Over a decade ago, I used to think about the children I would have, and then have to remind myself that they weren’t coming. These last few months, I have found myself thinking that I need to phone my mother, or worrying that she’ll be too hot, or too cold, or I've found myself feeling that there’s someone else I need to tell about my broken ankle and then figuring out that it would have been her. But of course, I need to remember that she is no longer here.

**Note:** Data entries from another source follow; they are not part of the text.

(** C3 (as amended): when a pass produced no change and the board is not
    solved, the guess goes to the LAST cell, in row-major order, among the
    unfilled cells with the least number of candidates (no cell before it
    has fewer candidates, every cell after it has strictly more); the guessed
    value is the first element of its candidate list, which is its smallest
    candidate when the list is in ascending order; a hypothesis made of a
    clone of the board before the guess, the position of the cell and the
    value is pushed on the stack; then the cell is filled with the value, no
    other cell of the board being touched. *)
Theorem guess_takes_last_minimal (s : ClassicSudoku) (copy : Snapshot) (h' : Store) :
  wf_grid (cells s) → allocated (heap s) (cells s) → indexed (heap s) (cells s) →
  solved s = false →
  clone s = (copy, h') →
  ∃ candidate before after,
    suggestionCandidate s = Some candidate
    ∧ unfilledCells s = before ++ candidate :: after
    ∧ (∀ l, l ∈ before →
            candidateCount (heap s) candidate ≤ candidateCount (heap s) l)
    ∧ (∀ l, l ∈ after →
            candidateCount (heap s) candidate < candidateCount (heap s) l)
    ∧ ∀ suggestion others,
        Cell.getPossibleValues (deref (heap s) candidate) = suggestion :: others →
        (StronglySorted Z.le (suggestion :: others) →
         ∀ v, v ∈ suggestion :: others → (suggestion ≤ v)%Z)
        ∧ ∃ row col,
            row < 9 ∧ col < 9 ∧ candidate = getCell s row col
            ∧ guess s false
              = Ok (mkSudoku (update (Cell.fill suggestion) candidate h')
                      (cells s) (timeoutMs s) (running s) (paused s)
                      (mkSuggestion copy row col suggestion :: suggestions s)
                      ((Info, MsgSuggest row col suggestion) :: notifications s),
                    true)
            ∧ (∀ r c, r < 9 → c < 9 →
                 Cell.content (deref (update (Cell.fill suggestion) candidate h')
                                     (cellAt (snap_cells copy) r c))
                 = Cell.content (deref (heap s) (getCell s r c)))
            ∧ deref (update (Cell.fill suggestion) candidate h') candidate
              = Cell.fill suggestion (deref (heap s) candidate)
            ∧ (∀ l, l ∈ allCells (cells s) → l ≠ candidate →
                 deref (update (Cell.fill suggestion) candidate h') l
                 = deref (heap s) l).
Proof.
  intros Hwf Ha Hidx Hs E.
  destruct (unfilledCells s) as [|first rest] eqn:Hun;
    [by apply solved_false_unfilled in Hs|].
  destruct (fewer_fold (heap s) first rest) as (before & after & Heq & Hb & Hafter).
  set (candidate := foldl (fewer (heap s)) first rest) in *.
  exists candidate, before, after.
  split; [by apply suggestionCandidate_unfold|].
  split; [done|]. split; [done|]. split; [done|].
  intros suggestion others Hp.
  split; [apply sorted_head_least|].
  assert (candidate ∈ allCells (cells s)) as Hin.
  { assert (candidate ∈ unfilledCells s) as Hc.
    { rewrite Hun, Heq. apply elem_of_app. right. left. }
    unfold unfilledCells in Hc. by apply list_elem_of_filter in Hc as [_ ?]. }
  destruct (grid_positions _ _ Hwf Hin) as (r & c & Hr & Hc & Hrc).
  destruct (Hidx r c Hr Hc) as [Hrow Hcol]. rewrite <- Hrc in Hrow, Hcol.
  destruct (clone_result s copy h' Hwf Ha E) as (Hcopy & Hlen & Hold & Hnew).
  assert (candidate < length (heap s)) as Hlt.
  { unfold allocated in Ha. rewrite Forall_forall in Ha. by apply Ha. }
  exists r, c. split; [done|]. split; [done|]. split; [done|].
  split; [|split; [|split]].
  - rewrite (guess_unfold s candidate suggestion others copy h' Hs
               (suggestionCandidate_unfold s first rest Hun) Hp E).
    by rewrite Hrow, Hcol.
  - intros r' c' Hr' Hc'. rewrite deref_update_ne.
    + rewrite Hnew by done. destruct (Hidx r' c' Hr' Hc') as [Hrow' Hcol'].
      unfold Cell.content, copyOf, getCell. simpl.
      unfold Cell.getRowIndex, Cell.getColumnIndex in Hrow', Hcol'.
      by rewrite Hrow', Hcol'.
    + assert (cellAt (snap_cells copy) r' c' ∈ mjoin (snap_cells copy)) as Hfresh.
      { apply cell_in_grid; [|done..]. subst copy. apply fieldAt_wf. }
      subst copy. apply fieldAt_fresh in Hfresh. lia.
  - rewrite deref_update by lia. rewrite decide_True by done.
    f_equal. apply deref_lookup. by apply Hold.
  - intros l Hl Hne. rewrite deref_update_ne by done.
    apply deref_lookup, Hold.
    unfold allocated in Ha. rewrite Forall_forall in Ha. by apply Ha.
Qed.

Lemma positions_elem r c : r < 9 → c < 9 → (r, c) ∈ positions.
Proof. intros Hr Hc. each_index r Hr; each_index c Hc; find_elem. Qed.

Lemma indexed_decide h g :
  bool_decide
    (Forall (λ rc, Cell.getRowIndex (deref h (cellAt g (fst rc) (snd rc))) = fst rc
                   ∧ Cell.getColumnIndex (deref h (cellAt g (fst rc) (snd rc))) = snd rc)
            positions) = true →
  indexed h g.
Proof.
  intros Hall%bool_decide_eq_true_1 r c Hr Hc.
  rewrite Forall_forall in Hall. apply (Hall (r, c)). by apply positions_elem.
Qed.

Lemma guess_takes_last_minimal_witness :
  ∃ candidate before after,
    suggestionCandidate rectangle = Some candidate
    ∧ unfilledCells rectangle = before ++ candidate :: after
    ∧ (∀ l, l ∈ before →
            candidateCount (heap rectangle) candidate ≤ candidateCount (heap rectangle) l)
    ∧ (∀ l, l ∈ after →
            candidateCount (heap rectangle) candidate < candidateCount (heap rectangle) l).
Proof.
  destruct (guess_takes_last_minimal rectangle
              (fst (clone rectangle)) (snd (clone rectangle)))
    as (candidate & before & after & H1 & H2 & H3 & H4 & _).
  - apply wf_grid_decide. vm_compute. reflexivity.
  - apply allocated_decide. vm_compute. reflexivity.
  - apply indexed_decide. vm_compute. reflexivity.
  - vm_compute. reflexivity.
  - apply surjective_pairing.
  - exists candidate, before, after. repeat split; assumption.
Defined.

(** C3, as stated, fails: on the board [rectangle] the four unfilled cells
    (0,1), (0,8), (1,1), (1,8) all have two candidates; the first of them in
    row-major order is (0,1), the engine guesses on (1,8). *)
Lemma guess_not_first_minimal :
  solved rectangle = false
  ∧ firstMinimal (heap rectangle) (unfilledCells rectangle)
    = Some (getCell rectangle 0 1)
  ∧ suggestionCandidate rectangle = Some (getCell rectangle 1 8)
  ∧ match guess rectangle false with
    | Ok (s', _) => (λ g, (row g, col g, number g)) <$> head (suggestions s')
    | Stuck _ => None
    end = Some (1, 8, 4%Z)
  ∧ suggestionCandidate rectangle
    ≠ firstMinimal (heap rectangle) (unfilledCells rectangle).
Proof. vm_compute. repeat split; congruence. Qed.

(** The guess leaves the engine in a state that meets the conditions under
    which the rollback is characterised below: the snapshot it pushes is a
    9x9 grid of allocated cells, none of which is a cell of the live board,
    and the position it records is that of a cell of the board that had no
    value. *)
Lemma guess_prepares_rollback s s' hasChanges' :
  wf_grid (cells s) → allocated (heap s) (cells s) → indexed (heap s) (cells s) →
  solved s = false →
  guess s false = Ok (s', hasChanges') →
  ∃ g, suggestions s' = g :: suggestions s
       ∧ cells s' = cells s
       ∧ wf_grid (snap_cells (snapshot g))
       ∧ allocated (heap s') (snap_cells (snapshot g))
       ∧ (∀ l, l ∈ allCells (snap_cells (snapshot g)) → l ∉ allCells (cells s'))
       ∧ row g < 9 ∧ col g < 9
       ∧ getCell s' (row g) (col g) ∈ unfilledCells s.
Proof.
  intros Hwf Ha Hidx Hs Hg.
  destruct (unfilledCells s) as [|first rest] eqn:Hun;
    [by apply solved_false_unfilled in Hs|].
  pose proof (suggestionCandidate_unfold s first rest Hun) as Hcand.
  set (candidate := foldl (fewer (heap s)) first rest) in *.
  assert (candidate ∈ unfilledCells s) as Hin.
  { destruct (fewer_fold (heap s) first rest) as (before & after & Heq & _).
    rewrite Hun, Heq. apply elem_of_app. right. left. }
  assert (candidate ∈ allCells (cells s)) as Hgrid.
  { unfold unfilledCells in Hin. by apply list_elem_of_filter in Hin as [_ ?]. }
  destruct (grid_positions _ _ Hwf Hgrid) as (r & c & Hr & Hc & Hrc).
  destruct (Hidx r c Hr Hc) as [Hrow Hcol]. rewrite <- Hrc in Hrow, Hcol.
  destruct (Cell.getPossibleValues (deref (heap s) candidate))
    as [|suggestion others] eqn:Hp.
  { unfold guess in Hg. rewrite Hs, Hcand, Hp in Hg. done. }
  destruct (clone s) as [copy h'] eqn:E.
  rewrite (guess_unfold s candidate suggestion others copy h' Hs Hcand Hp E) in Hg.
  injection Hg as <- <-.
  destruct (clone_result s copy h' Hwf Ha E) as (Hcopy & Hlen & _ & _).
  eexists. split; [reflexivity|]. cbn [snapshot row col cells heap].
  split; [done|].
  assert (wf_grid (snap_cells copy)) as Hwfc by (subst copy; apply fieldAt_wf).
  assert (∀ l, l ∈ allCells (snap_cells copy) →
               length (heap s) ≤ l < length (heap s) + 81) as Hfresh.
  { intros l Hl. subst copy. by apply fieldAt_fresh. }
  split; [done|]. split; [|split; [|split; [|split]]].
  - unfold allocated. apply Forall_forall. intros l Hl%Hfresh.
    rewrite update_length. lia.
  - intros l Hl%Hfresh Hlive.
    unfold allocated in Ha. rewrite Forall_forall in Ha. apply Ha in Hlive. lia.
  - by rewrite Hrow.
  - by rewrite Hcol.
  - unfold getCell. cbn [cells]. rewrite Hrow, Hcol, <- Hrc. by rewrite Hun in Hin.
Qed.

(** ** Rollback *)

Lemma rollback_unfold s g rest :
  suggestions s = g :: rest →
  isValid (validate s) = false →
  rollback s
  = mkSudoku
      (update (Cell.setPossibleValues
                 (filter (λ v, v ≠ number g)
                    (Cell.getPossibleValues
                       (deref (heap (validate s))
                          (cellAt (snap_cells (snapshot g)) (row g) (col g))))))
              (cellAt (snap_cells (snapshot g)) (row g) (col g))
              (heap (validate s)))
      (snap_cells (snapshot g)) (timeoutMs s) (running s) (paused s) rest
      ((Info, MsgRestore) :: notifications s).
Proof.
  intros Hstack Hinvalid. unfold rollback.
  rewrite Hstack. cbn [length]. rewrite bool_decide_eq_true_2 by lia.
  rewrite Hinvalid. cbn [negb].
  assert (suggestions (validate s) = g :: rest) as -> by done.
  reflexivity.
Qed.

Lemma validate_frame_deref s l :
  wf_grid (cells s) → l ∉ allCells (cells s) →
  deref (heap (validate s)) l = deref (heap s) l.
Proof. intros Hwf Hl. apply deref_lookup. by apply validateStore_frame. Qed.

Lemma cellAt_inj g r c r' c' :
  wf_grid g → r < 9 → c < 9 → r' < 9 → c' < 9 →
  cellAt g r c = cellAt g r' c' → r = r' ∧ c = c'.
Proof.
  intros Hwf Hr Hc Hr' Hc' Heq.
  assert (9 * r + c < 81) as H1 by lia.
  assert (9 * r' + c' < 81) as H2 by lia.
  pose proof (grid_flat_index g _ Hwf H1) as E1.
  pose proof (grid_flat_index g _ Hwf H2) as E2.
  replace ((9 * r + c) / 9) with r in E1 by (apply Nat.div_unique with c; lia).
  replace ((9 * r + c) mod 9) with c in E1 by (apply Nat.mod_unique with r; lia).
  replace ((9 * r' + c') / 9) with r' in E2 by (apply Nat.div_unique with c'; lia).
  replace ((9 * r' + c') mod 9) with c' in E2 by (apply Nat.mod_unique with r'; lia).
  rewrite <- Heq in E2.
  pose proof (NoDup_lookup _ _ _ _ (wf_grid_NoDup g Hwf) E1 E2). lia.
Qed.

(** C1: when the board is invalid after a pass and the stack is not empty,
    the engine pops the most recent hypothesis; afterwards the live grid is
    the grid of the snapshot of that hypothesis, every cell of it is as the
    snapshot holds it, except that the guessed value has been filtered out
    of the candidates of the cell at the guessed position. *)
Theorem rollback_restores_snapshot (s : ClassicSudoku) (g : Suggestion)
    (rest : list Suggestion) :
  wf_grid (cells s) →
  wf_grid (snap_cells (snapshot g)) →
  allocated (heap s) (snap_cells (snapshot g)) →
  (∀ l, l ∈ allCells (snap_cells (snapshot g)) → l ∉ allCells (cells s)) →
  row g < 9 → col g < 9 →
  suggestions s = g :: rest →
  isValid (validate s) = false →
  suggestions (rollback s) = rest
  ∧ cells (rollback s) = snap_cells (snapshot g)
  ∧ (∀ r c, r < 9 → c < 9 → (r, c) ≠ (row g, col g) →
       deref (heap (rollback s)) (getCell (rollback s) r c)
       = deref (heap s) (cellAt (snap_cells (snapshot g)) r c))
  ∧ deref (heap (rollback s)) (getCell (rollback s) (row g) (col g))
    = Cell.setPossibleValues
        (filter (λ v, v ≠ number g)
           (Cell.getPossibleValues
              (deref (heap s) (cellAt (snap_cells (snapshot g)) (row g) (col g)))))
        (deref (heap s) (cellAt (snap_cells (snapshot g)) (row g) (col g)))
  ∧ (number g ∉ Cell.getPossibleValues
                  (deref (heap (rollback s)) (getCell (rollback s) (row g) (col g))))
  ∧ notifications (rollback s) = (Info, MsgRestore) :: notifications s
  ∧ timeoutMs (rollback s) = timeoutMs s
  ∧ running (rollback s) = running s
  ∧ paused (rollback s) = paused s.
Proof.
  intros Hwf Hwfs Ha Hsep Hr Hc Hstack Hinvalid.
  rewrite (rollback_unfold s g rest Hstack Hinvalid).
  unfold getCell. cbn [heap cells suggestions notifications timeoutMs running paused].
  set (target := cellAt (snap_cells (snapshot g)) (row g) (col g)).
  assert (∀ r c, r < 9 → c < 9 →
            deref (heap (validate s)) (cellAt (snap_cells (snapshot g)) r c)
            = deref (heap s) (cellAt (snap_cells (snapshot g)) r c)) as Hkept.
  { intros r c Hr' Hc'. apply validate_frame_deref; [done|].
    apply Hsep. by apply cell_in_grid. }
  assert (target < length (heap (validate s))) as Hlt.
  { change (heap (validate s)) with (validateStore (cells s) (heap s)).
    destruct (validateStore_same_content (cells s) (heap s)) as [<- _].
    unfold allocated in Ha. rewrite Forall_forall in Ha.
    apply Ha. by apply cell_in_grid. }
  assert (deref (update (Cell.setPossibleValues
                   (filter (λ v, v ≠ number g)
                      (Cell.getPossibleValues (deref (heap (validate s)) target))))
                 target (heap (validate s))) target
          = Cell.setPossibleValues
              (filter (λ v, v ≠ number g)
                 (Cell.getPossibleValues (deref (heap s) target)))
              (deref (heap s) target)) as Htarget.
  { rewrite deref_update by done. rewrite decide_True by done.
    unfold target. by rewrite Hkept. }
  split; [done|]. split; [done|]. split; [|split; [|split]].
  - intros r c Hr' Hc' Hne. rewrite deref_update_ne.
    + by apply Hkept.
    + intros Heq. apply Hne.
      destruct (cellAt_inj _ _ _ _ _ Hwfs Hr Hc Hr' Hc' Heq). congruence.
  - exact Htarget.
  - rewrite Htarget. simpl. intros Hin%list_elem_of_filter. by destruct Hin.
  - done.
Qed.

This year, Mother’s Day is going to have an added bite. I’ve often thought that Mother’s Day must be hard not just for those of us who can’t have children, or those who are going through infertility and are fearing that they won’t have children, but also for those who are adopted, or estranged from their mothers, or are resentful that they have to care for their mothers, or have never known a mother’s love, or for those who have recently lost their mothers. I've been well aware how hard Mother's Day can be for women who couldn't have children, although in recent years have felt the sting of this ease. In fact, this year I haven't been worried about it for that reason. No, this year I’ll find out how it feels, at the opposite end of the spectrum.
But I know, in so many ways, that I’m lucky that I had a good relationship with my mother. I am grateful for that. I’m lucky too that I’ve come to terms with my life, and accept that there are many reasons to be grateful for it, and the people in it, regardless of whether I’m a mother or not. This Mother’s Day, that will be enough.